Exercise requirements
Across the material below, how many lines hold the word "AtValue"? Only the number should be given.

--- --- ---

(* ===== verification/BaudAlignment.v ===== *)
(** Settling the baud rate between host and module
    (src/src/at_channel/baud_alignment.{h,cpp}), over any channel: the rate list is
    searched for whole numbers, and every rate returned is one the module answers at. *)
From stdpp Require Import base decidable list strings gmap.
From Stdlib Require Import ZArith Ascii Lia.
From S2P Require Import Prelude Errors AtParser AtChannel.

Definition kFactoryRate : Z := 115200.
Definition kHighestKnownRate : Z := 921600.
Definition kQueryTimeout : Z := 500.
Definition kSetTimeout : Z := 5000.
Definition kConfirmAttempts : nat := 4.

Fixpoint FindIprLine (lines : list bytes) : option bytes :=
  match lines with
  | [] => None
  | line :: lines =>
      if starts_with (lit "+IPR") (drop_while isblank line) then Some line else FindIprLine lines
  end.

Definition ParseRate (line : bytes) : option Z := ParseInt (StripKeyPrefix line).

(** The scan of [ListsRate]. [pos] bytes have been passed, [before] is the last of
    them; an occurrence that is part of a longer number is stepped over whole, so
    each iteration but the last consumes the needle. *)
Fixpoint lists_loop (fuel : nat) (needle : bytes) (before : option ascii) (supported : bytes) : bool :=
  match fuel with
  | O => false
  | S k =>
      match find_sub needle supported with
      | None => false
      | Some pos =>
          let starts := match last (option_list before ++ take pos supported) with
                        | None => true
                        | Some c => negb (isdigit c)
                        end in
          let after := drop (pos + length needle) supported in
          let ends := match head after with None => true | Some c => negb (isdigit c) end in
          if starts && ends then true else lists_loop k needle (last needle) after
      end
  end.

Definition ListsRate (supported : bytes) (rate : Z) : bool :=
  lists_loop (S (length supported)) (to_string rate) None supported.

Definition BaudRateCandidates (requested : Z) : list Z :=
  fold_left (λ rates rate,
    if rate <=? 0 then rates
    else if bool_decide (rate ∈ rates) then rates
    else rates ++ [rate]) [requested; kHighestKnownRate; kFactoryRate] [].

Section Channel.
Context `{IAtChannel C}.

Definition QueryLines (s : C) (cmd : bytes) (timeout : Z) : C * AtValue (list bytes) := send_lines s cmd timeout.

Definition MoveHostTo (s : C) (rate : Z) : C * bool :=
  if ch_baud s =? rate then (s, true)
  else match ch_set_baud s rate with
       | (s, Ok _) => (s, true)
       | (s, Err _) => (s, false)
       end.

(** The [for] loop of [FindModuleBaudRate]: the rate found, and the rates tried. *)
Fixpoint probe_loop (candidates tried : list Z) (s : C) : C * option Z * list Z :=
  match candidates with
  | [] => (s, None, tried)
  | rate :: candidates =>
      if rate <=? 0 then probe_loop candidates tried s
      else if bool_decide (rate ∈ tried) then probe_loop candidates tried s
      else
        let tried := tried ++ [rate] in
        let '(s, moved) := MoveHostTo s rate in
        if negb moved then probe_loop candidates tried s else
        match QueryLines s (lit "AT+IPR?") kQueryTimeout with
        | (s, Err _) => probe_loop candidates tried s
        | (s, Ok lines) =>
            let reported := match FindIprLine lines with
                            | Some ipr => match ParseRate ipr with
                                          | Some parsed => if parsed >? 0 then Some parsed else None
                                          | None => None
                                          end
                            | None => None
                            end in
            (s, Some (default rate reported), tried)
        end
  end.

Definition FindModuleBaudRate (s : C) (candidates : list Z) : C * AtValue Z :=
  let entry_rate := ch_baud s in
  if entry_rate <=? 0 then
    (s, Err (MkAtError kAtNotInitialized (lit "the channel does not report a baud rate")))
  else
    let '(s, found, tried) := probe_loop candidates [] s in
    match found with
    | Some rate => (s, Ok rate)
    | None =>
        ((ch_set_baud s entry_rate).1,
         Err (MkAtError kAtErrTimeout
                (lit "the module did not answer at any of the " ++ to_string (Z.of_nat (length tried))
                 ++ lit " rates probed")))
    end.

(** The confirmation loop of [SetModuleBaudRate]. *)
Fixpoint confirm_loop (attempts : nat) (desired : Z) (s : C) : C * bool :=
  match attempts with
  | O => (s, false)
  | S k =>
      match QueryLines s (lit "AT+IPR?") kQueryTimeout with
      | (s, Err _) => confirm_loop k desired s
      | (s, Ok probe) =>
          match FindIprLine probe with
          | Some now => if decide (ParseRate now = Some desired) then (s, true) else confirm_loop k desired s
          | None => confirm_loop k desired s
          end
      end
  end.

Definition set_rate_command (rate : Z) : bytes := lit "AT+IPR=" ++ to_string rate.

(** What follows an unconfirmed change. *)
Definition search_again (current desired : Z) (s : C) : C * AtValue Z :=
  let '(s, _) := ch_send s (set_rate_command current) kSetTimeout in
  match FindModuleBaudRate s (BaudRateCandidates (ch_baud s)) with
  | (s, Err _) =>
      (s, Err (MkAtError kAtErrTimeout (lit "the module did not confirm " ++ to_string desired
                 ++ lit " baud and could not be found at any rate afterwards")))
  | (s, Ok landed) =>
      match MoveHostTo s landed with
      | (s, true) => (s, Ok landed)
      | (s, false) =>
          (s, Err (MkAtError kAtNotInitialized (lit "the module is answering at " ++ to_string landed
                     ++ lit " baud but the channel could not follow")))
      end
  end.

Definition SetModuleBaudRate (s : C) (desired : Z) : C * AtValue Z :=
  let current := ch_baud s in
  if (desired <=? 0) || (current <=? 0) then
    (s, Err (MkAtError kAtNotInitialized (lit "cannot set a rate on a channel that does not report one")))
  else if current =? desired then (s, Ok current)
  else match QueryLines s (lit "AT+IPR=?") kQueryTimeout with
  | (s, Err _) => (s, Ok current)
  | (s, Ok supported) =>
      match FindIprLine supported with
      | None => (s, Ok current)
      | Some ipr =>
          if negb (ListsRate ipr desired) then (s, Ok current) else
          match ch_send s (set_rate_command desired) kSetTimeout with
          | (s, Err _) => (s, Ok current)
          | (s, Ok _) =>
              match ch_set_baud s desired with
              | (s, Err _) =>
                  (s, Err (MkAtError kAtNotInitialized (lit "module switched to " ++ to_string desired
                             ++ lit " baud but the channel could not follow")))
              | (s, Ok _) =>
                  match confirm_loop kConfirmAttempts desired s with
                  | (s, true) => (s, Ok desired)
                  | (s, false) => search_again current desired s
                  end
              end
          end
      end
  end.
End Channel.

(** * The rates a module lists *)

(** [n] occurs in [s] with no digit on either side. *)
Definition no_digit (c : option ascii) : Prop := ∀ d, c = Some d → isdigit d = false.
Definition whole_number_in (n s : bytes) : Prop :=
  ∃ pre post, s = pre ++ n ++ post ∧ no_digit (last pre) ∧ no_digit (head post).

Lemma find_sub_first p s i j : find_sub p s = Some i → (j < i)%nat → starts_with p (drop j s) = false.
Proof.
  revert i j; induction s as [|x s IH]; intros i j H Hj; cbn [find_sub] in H.
  - destruct (starts_with p []); simplify_eq. lia.
  - destruct (starts_with p (x :: s)) eqn:E; [simplify_eq; lia|].
    destruct (find_sub p s) as [i'|] eqn:Ei; simplify_eq/=. destruct j as [|j]; [done|].
    apply (IH i'); [done|lia].
Qed.

Lemma find_sub_none p s j : p ≠ [] → find_sub p s = None → starts_with p (drop j s) = false.
Proof.
  intros Hp. revert j; induction s as [|x s IH]; intros j H; cbn [find_sub] in H.
  - rewrite drop_nil. by destruct p.
  - destruct (starts_with p (x :: s)) eqn:E; [done|]. destruct (find_sub p s) eqn:Ei; [done|].
    destruct j as [|j]; [done|]. by apply IH.
Qed.

Lemma negb_digit_iff (c : option ascii) :
  (match c with None => true | Some d => negb (isdigit d) end) = true ↔ no_digit c.
Proof.
  unfold no_digit. destruct c as [d|]; [|naive_solver]. rewrite negb_true_iff. naive_solver.
Qed.

(** An occurrence that starts inside an earlier one is preceded by a digit. *)
Lemma whole_occurrence_apart n i pre post s : forallb isdigit n = true →
  s = take i s ++ n ++ drop (i + length n) s → s = pre ++ n ++ post → no_digit (last pre) → (i < length pre)%nat →
  (i + length n <= length pre)%nat.
Proof.
  intros Hn Hi Hs Hl Hlt. destruct (Nat.le_gt_cases (i + length n) (length pre)) as [|Hgt]; [done|exfalso].
  assert (i <= length s)%nat as Hle by (rewrite Hs, !length_app; lia).
  destruct pre as [|x pre _] using rev_ind; [simpl in Hlt; lia|].
  rewrite length_app in *. simpl in *. specialize (Hl x). rewrite last_snoc in Hl.
  assert (s !! length pre = Some x) as Hx.
  { rewrite Hs, <- !app_assoc, lookup_app_r by lia. by rewrite Nat.sub_diag. }
  rewrite Hi, lookup_app_r in Hx by (rewrite length_take; lia).
  rewrite length_take, Nat.min_l, lookup_app_l in Hx by lia.
  rewrite forallb_forall in Hn. apply list_elem_of_lookup_2, list_elem_of_In, Hn in Hx.
  by rewrite Hl in Hx.
Qed.

Lemma lists_loop_spec k n before s : n ≠ [] → forallb isdigit n = true → (length s < k)%nat →
  lists_loop k n before s = true ↔
  ∃ pre post, s = pre ++ n ++ post ∧ no_digit (last (option_list before ++ pre)) ∧ no_digit (head post).
Proof.
  intros Hne Hn. revert before s; induction k as [|k IH]; intros before s Hk; [lia|]. cbn [lists_loop].
  destruct (find_sub n s) as [i|] eqn:E.
  2: { split; [done|]. intros (pre & post & -> & _). pose proof (find_sub_none n _ (length pre) Hne E) as H.
       rewrite drop_app_length in H. by rewrite starts_with_app in H. }
  pose proof (find_sub_Some _ _ _ E) as Hs. set (after := drop (i + length n) s) in *. cbv zeta.
  assert (0 < length n)%nat as Hn0 by (destruct n; simpl; [done|lia]).
  assert (length after < k)%nat as Hk'.
  { apply (f_equal length) in Hs. rewrite !length_app in Hs. lia. }
  destruct (_ && _) eqn:Ew.
  - apply andb_true_iff in Ew as [E1 E2]. rewrite negb_digit_iff in E1, E2. split; [|done]. intros _. by exists (take i s), after.
  - rewrite IH by done. split; intros (pre & post & H & Hl & Hh).
    + exists (take i s ++ n ++ pre), post. split; [by rewrite Hs at 1; rewrite H, <- !app_assoc|]. split; [|done].
      destruct pre as [|x pre _] using rev_ind; [|by rewrite !app_assoc, last_snoc in *].
      rewrite app_nil_r in *. destruct n as [|y n _] using rev_ind; [done|].
      by rewrite !app_assoc, !last_snoc in *.
    + assert (¬ (i = length pre)) as Hi.
      { intros Hi. assert (take i s = pre) as Et by (rewrite Hi, H; apply take_app_length).
        assert (after = post) as Ea.
        { subst after. rewrite Hi, H, <- (drop_drop _ (length n) (length pre)), !drop_app_length. done. }
        rewrite Et, Ea in Ew. apply not_true_iff_false in Ew. apply Ew, andb_true_iff. by rewrite !negb_digit_iff. }
      destruct (Nat.lt_total i (length pre)) as [Hlt|[?|Hgt]]; [|done|].
      2: { pose proof (find_sub_first _ _ _ _ E Hgt) as Hf. rewrite H, drop_app_length in Hf.
           by rewrite starts_with_app in Hf. }
      assert (no_digit (last pre)) as Hl'.
      { destruct pre as [|x pre _] using rev_ind; [done|]. rewrite last_snoc. by rewrite app_assoc, last_snoc in Hl. }
      pose proof (whole_occurrence_apart n i pre post s Hn Hs H Hl' Hlt) as Hap.
      exists (drop (i + length n) pre), post. split; [|split; [|done]].
      * subst after. rewrite H, drop_app_le by done. done.
      * destruct (drop (i + length n) pre) as [|x p] eqn:Ed.
        -- exfalso. assert (length pre = i + length n)%nat as Hlen.
           { apply (f_equal length) in Ed. rewrite length_drop in Ed. simpl in Ed. lia. }
           assert (pre = take i s ++ n) as ->.
           { rewrite H in Hs at 1. rewrite (app_assoc (take i s)) in Hs. apply app_inj_1 in Hs; [by destruct Hs|].
             rewrite length_app, length_take, H, !length_app. lia. }
           destruct n as [|y n _] using rev_ind; [done|]. rewrite app_assoc, last_snoc in Hl'.
           rewrite forallb_app in Hn. apply andb_true_iff in Hn as [_ Hn]. simpl in Hn.
           rewrite (Hl' y eq_refl) in Hn. done.
        -- rewrite <- (take_drop (i + length n) pre), Ed in Hl'. rewrite last_app_cons in *. exact Hl'.
Qed.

--- --- ---

Result of this task
4